Sewanee Village Quality of Life Priorities
Thursday, February 7, 2019
by Leslie Lytle, Messenger Staff Writer
“What are the important things to consider in setting guidelines for how things look and feel in the Village?” asked Frank Gladu inviting residents’ input on quality of life consideration at the Feb. 5 Sewanee Village update meeting. Residents’ priority concerns included lighting, both too much and not enough, promoting foot and bike travel, and parking.
Sid Brown championed “dark sky lighting” like that in the area of the observatory which “protects the light from going up into the sky so we can see the stars. There’s already too much light in my neighborhood.”
Others like Sandra Johnson pointed to inadequately lit walkways. “My granddaughter said it was scary at night going from the dorm through alleyways to some buildings.” Johnson recommended increasing “indirect lighting” like that she’d encountered on other campuses that lit the walkway but not the sky.
Discussing how to encourage people to walk rather than drive, Stephen Burnett said, “A big part of walkability is destination, somewhere to walk to.”
“One of the principles of the Village Plan is to create walkability,” Gladu said, “walkability defined as a five-minute or quarter mile walk.” He suggested remote parking might have the goal of conforming to this criterion.
Brown stressed “the importance of making the trip from the remote parking pretty so you want to park there and walk.”

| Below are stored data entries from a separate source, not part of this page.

(** X1.  A load that delivers a catalog in which every record has tags
    returns normally; afterwards the catalog is stored, the container holds
    one card per record in catalog order (or the no-results paragraph), the
    filter container holds its former elements followed by the created
    buttons, the listener is registered, the loading indicator is gone and
    nothing was written to the console. *)
Theorem load_success_page (statusText : string) (games : list GameRecord)
        (st : Page) :
  allTagged games = true ->
  let st' := exec (loadGameCatalog toLowerCase
                     (Response true statusText (Json games))) st in
  outcome (loadGameCatalog toLowerCase
             (Response true statusText (Json games))) st = Returned tt /\
  allGamesData st' = Records games /\
  gameListContainer st' = renderedNodes games /\
  cards st' = map makeCard games /\
  tagFilterContainer st' =
    (tagFilterContainer st ++
     map (makeButton toLowerCase) (uniqueTagsOf games))%list /\
  clickListener st' = true /\
  loadingMessage st' = None /\
  console st' = console st.
Proof.
  intros H st'. subst st'. unfold outcome, exec.
  rewrite (loadGameCatalog_tagged statusText games st H). simpl.
  repeat split.
  pose proof (cards_renderedNodes games st) as C.
  unfold exec, cards in C. rewrite renderGameList_run in C. exact C.
Qed.

(** X2.  [loadGameCatalog] never lets an exception out, and it ends in one
    of two ways: either the container holds the error paragraph alone, no
    card is shown and exactly one error was added to the console, or the
    fetch delivered a catalog in which every record has tags, the
    container holds its rendering and the console is as before. *)
Theorem load_ends_in_error_or_catalog (fetched : FetchResult) (st : Page) :
  let st' := exec (loadGameCatalog toLowerCase fetched) st in
  outcome (loadGameCatalog toLowerCase fetched) st = Returned tt /\
  ((gameListContainer st' = [errorMessage] /\
    cards st' = [] /\
    (exists e, console st' = (console st ++ [e])%list) /\
    clickListener st' = clickListener st) \/
   (exists statusText games,
       fetched = Response true statusText (Json games) /\
       allTagged games = true /\
       gameListContainer st' = renderedNodes games /\
       gameListContainer st' <> [errorMessage] /\
       console st' = console st /\
       clickListener st' = true)).
Proof.
  intros st'. subst st'. unfold outcome, exec.
  destruct (loadError fetched) as [e|] eqn:L.
  - rewrite (loadGameCatalog_error toLowerCase fetched e st L). simpl.
    split; [reflexivity|left]. repeat split. now exists e.
  - destruct fetched as [|[|] statusText [|games|v]]; try discriminate L.
    + destruct (allTagged games) eqn:T.
      * rewrite (loadGameCatalog_tagged statusText games st T). simpl.
        split; [reflexivity|right]. exists statusText, games.
        split; [reflexivity|split; [exact T|]].
        split; [reflexivity|split; [apply renderedNodes_not_error|]].
        split; reflexivity.
      * rewrite (loadGameCatalog_untagged statusText games st T). simpl.
        split; [reflexivity|left]. repeat split. now exists TypeError.
    + rewrite (loadGameCatalog_nonArray statusText v st). simpl.
      split; [reflexivity|left]. repeat split. now exists TypeError.
Qed.

(** X3.  A load that delivers the empty catalog is a success, not an
    error: the container shows the no-results paragraph, no button is
    created, and the listener is registered all the same. *)
Theorem load_empty_catalog (statusText : string) (st : Page) :
  let st' := exec (loadGameCatalog toLowerCase
                     (Response true statusText (Json []))) st in
  gameListContainer st' = [noResults] /\
  tagFilterContainer st' = tagFilterContainer st /\
  clickListener st' = true /\
  allGamesData st' = Records [] /\
  console st' = console st.
Proof.
  intros st'. subst st'. unfold exec.
  rewrite (loadGameCatalog_tagged statusText [] st eq_refl). simpl.
  rewrite app_nil_r. repeat split.
Qed.

(** X4.  The loading indicator: the script removes it once a body has been
    parsed, wherever it sits and also when the setup faults afterwards.
    When the load fails before that, it goes only if it sits in the game
    list container, whose content the error paragraph replaces; elsewhere
    on the page it stays, next to the error. *)
Theorem loading_indicator_after_load (fetched : FetchResult) (st : Page) :
  let st' := exec (loadGameCatalog toLowerCase fetched) st in
  (forall statusText games,
      fetched = Response true statusText (Json games) ->
      loadingMessage st' = None) /\
  (forall statusText v,
      fetched = Response true statusText (JsonNonArray v) ->
      loadingMessage st' = None) /\
  (forall e,
      loadError fetched = Some e ->
      (loadingMessage st = Some Elsewhere -> loadingMessage st' = Some Elsewhere) /\
      (loadingMessage st <> Some Elsewhere -> loadingMessage st' = None)).
Proof.
  intros st'. subst st'. unfold exec. split; [|split].
  - intros statusText games ->.
    destruct (allTagged games) eqn:T.
    + now rewrite (loadGameCatalog_tagged statusText games st T).
    + now rewrite (loadGameCatalog_untagged statusText games st T).
  - intros statusText v ->.
    now rewrite (loadGameCatalog_nonArray statusText v st).
  - intros e L. rewrite (loadGameCatalog_error toLowerCase fetched e st L).
    simpl. split.
    + now intros ->.
    + destruct (loadingMessage st) as [[|]|]; simpl; congruence.
Qed.

Lemma clicks_without_listener (targets : list nat) (st : Page) :
  clickListener st = false ->
  forEach targets (click toLowerCase) st = (Returned tt, st).
Proof.
  intros H. induction targets as [|i targets IH]; simpl; [reflexivity|].
  unfold bind, click at 1. rewrite H. exact IH.
Qed.

(** X9.  Once a load from the initial page has ended with the error
    paragraph, the filter controls of the markup are inert: no listener was
    registered, so no sequence of clicks changes anything on the page. *)
Theorem clicks_after_error_change_nothing
        (fetched : FetchResult) (markup : list Element)
        (loading : option Place) (targets : list nat) :
  let st := exec (loadGameCatalog toLowerCase fetched)
                 (initialPage markup loading) in
  gameListContainer st = [errorMessage] ->
  clickListener st = false /\
  exec (forEach targets (click toLowerCase)) st = st.
Proof.
  intros st E.
  assert (clickListener st = false) as F.
  { subst st. unfold exec in *.
    destruct (loadError fetched) as [e|] eqn:L.
    - now rewrite (loadGameCatalog_error toLowerCase fetched e _ L).
    - destruct fetched as [|[|] statusText [|games|v]]; try discriminate L.
      + destruct (allTagged games) eqn:T.
        * rewrite (loadGameCatalog_tagged statusText games _ T) in E.
          simpl in E. now apply renderedNodes_not_error in E.
        * now rewrite (loadGameCatalog_untagged statusText games _ T).
      + now rewrite (loadGameCatalog_nonArray statusText v _). }
  split; [exact F|]. unfold exec.
  now rewrite (clicks_without_listener targets st F).
Qed.

End LoadOutcomes.

(** ** The order of the controls *)

Lemma filter_filter_and {A} (f g : A -> bool) (l : list A) :
  filter f (filter g l) = filter (fun x => g x && f x) l.
Proof.
  induction l as [|x l IH]; simpl; [reflexivity|].
  destruct (g x); simpl; [|exact IH].
  destruct (f x); now rewrite IH.
Qed.

Lemma has_app (s : JsSet) (x y : string) :
  has (s ++ [x])%list y = has s y || String.eqb y x.
Proof. unfold has. rewrite existsb_app. simpl. now rewrite orb_false_r. Qed.

Lemma fold_add_keepFirst (l : list string) (acc : JsSet) :
  fold_left add l acc =
  (acc ++ filter (fun y => negb (has acc y)) (keepFirst l))%list.
Proof.
  revert acc; induction l as [|x l IH]; intros acc; simpl.
  - now rewrite app_nil_r.
  - rewrite IH. unfold add. destruct (has acc x) eqn:E; simpl.
    + f_equal. rewrite filter_filter_and. apply filter_ext. intros y.
      destruct (String.eqb x y) eqn:F; simpl; [|reflexivity].
      apply String.eqb_eq in F. subst y. now rewrite E.
    + rewrite <- app_assoc. simpl. f_equal. f_equal.
      rewrite filter_filter_and. apply filter_ext. intros y.
      rewrite has_app, (String.eqb_sym y x).
      destruct (String.eqb x y), (has acc y); reflexivity.
Qed.

Lemma uniqueTagsOf_keepFirst (catalog : list GameRecord) :
  uniqueTagsOf catalog = keepFirst (catalogTags catalog).
Proof.
  unfold uniqueTagsOf. rewrite fold_add_keepFirst. simpl.
  induction (keepFirst (catalogTags catalog)) as [|x l IH]; simpl;
    [reflexivity|now rewrite IH].
Qed.

Section ControlOrder.

Variable toLowerCase : string -> string.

Brown also suggested “promoting exercising and health by encouraging self-awareness of how far you walked, for example, from here to here is a quarter mile.”

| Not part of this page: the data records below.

(** [Image.open(fp).convert("RGB")] on the bytes of [fp]; [None] when
    the file does not decode. *)
Variable Image_open : bytes → option Image.

(** Whether [from_pretrained] finds and loads the processor, and the
    model, of an identifier. *)
Variable processor_from_pretrained : string → bool.
Variable model_from_pretrained : string → bool.

(** The chat template, [model.generate] and the tokenizer's decoding
    of the new tokens; [None] when inference raises. *)
Variable generate : list message → Z → option string.

(** [[Image.open(fp).convert("RGB") for fp in frames]] *)
Fixpoint load_images (frames : list string) : M (list Image) :=
  match frames with
  | [] => mret []
  | fp :: rest =>
      data ← read_bytes fp;
      match Image_open data with
      | None => raise (ExternalError "Image.open")
      | Some img => imgs ← load_images rest; mret (img :: imgs)
      end
  end.

Definition main (args : Args) : M unit :=
  let frame_dir := frames args in
  listing ← Py.sorted <$> glob frame_dir ".jpg";
  let frames := Py.slice_to (max_frames args) listing in
  match frames with
  | [] => raise (RuntimeError
            ("No frames found in: " +:+ frame_dir +:+ " (expected .jpg)"))
  | _ =>
      images ← load_images frames;
      (if processor_from_pretrained MODEL_ID then mret tt
       else raise (ExternalError "AutoProcessor.from_pretrained")) ;;
      (if model_from_pretrained MODEL_ID then mret tt
       else raise (ExternalError "AutoModelForImageTextToText.from_pretrained")) ;;
      let messages := [
        Message "user" (TextItem SAFETY_PROMPT :: (ImageItem <$> images))
      ] in
      emit (EvGenerate messages (max_new_tokens args)) ;;
      match generate messages (max_new_tokens args) with
      | None => raise (ExternalError "generate")
      | Some text => print text
      end
  end.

While advocating walking, Greg Maynard drew attention to the danger to walkers at pedestrian crosswalks, especially at night for walkers dressed in dark clothing.
“I almost hit someone,” concurred Lynn Stubblefied.
Brown proposed pedestrian activated motion detectors to alert motorists.
Stubblefield expressed concern about lack of parking, citing the example of the pilates studio slated for construction on University Avenue. “The Lease Committee approved the design without parking,” Stubblefield said.
“There are county parking requirements and the owner of the studio will have to conform to those requirements, just like the new bookstore will need to conform,” Gladu said. He went on to point out, “There will be parking opportunities for a fairly long time in areas of the Village that may be developed in the future.”
Greg Maynard noted that adding a bike lane in the downtown area would result in additional loss of parking.
“Why not put the bike lane on Alabama Avenue,” Stubblefield suggested. “Cyclists could enter University Avenue from Sartain Road and other adjoining streets.”
Gladu noted that, like parking, bike lanes would need to be adhered to county regulations since most of the streets in Sewanee were county roads.
Residents also recommended shaded areas and comfortable places to sit.
Offering an additional suggestion to making downtown a welcoming place, Brown said. “I hope the speed limits are lowered and enforced, especially in residential areas. Research shows you’re more likely to know your neighbor where speed limits are lower.”
The next Village update meeting is March 5. Gladu hopes to have results from the storm water study.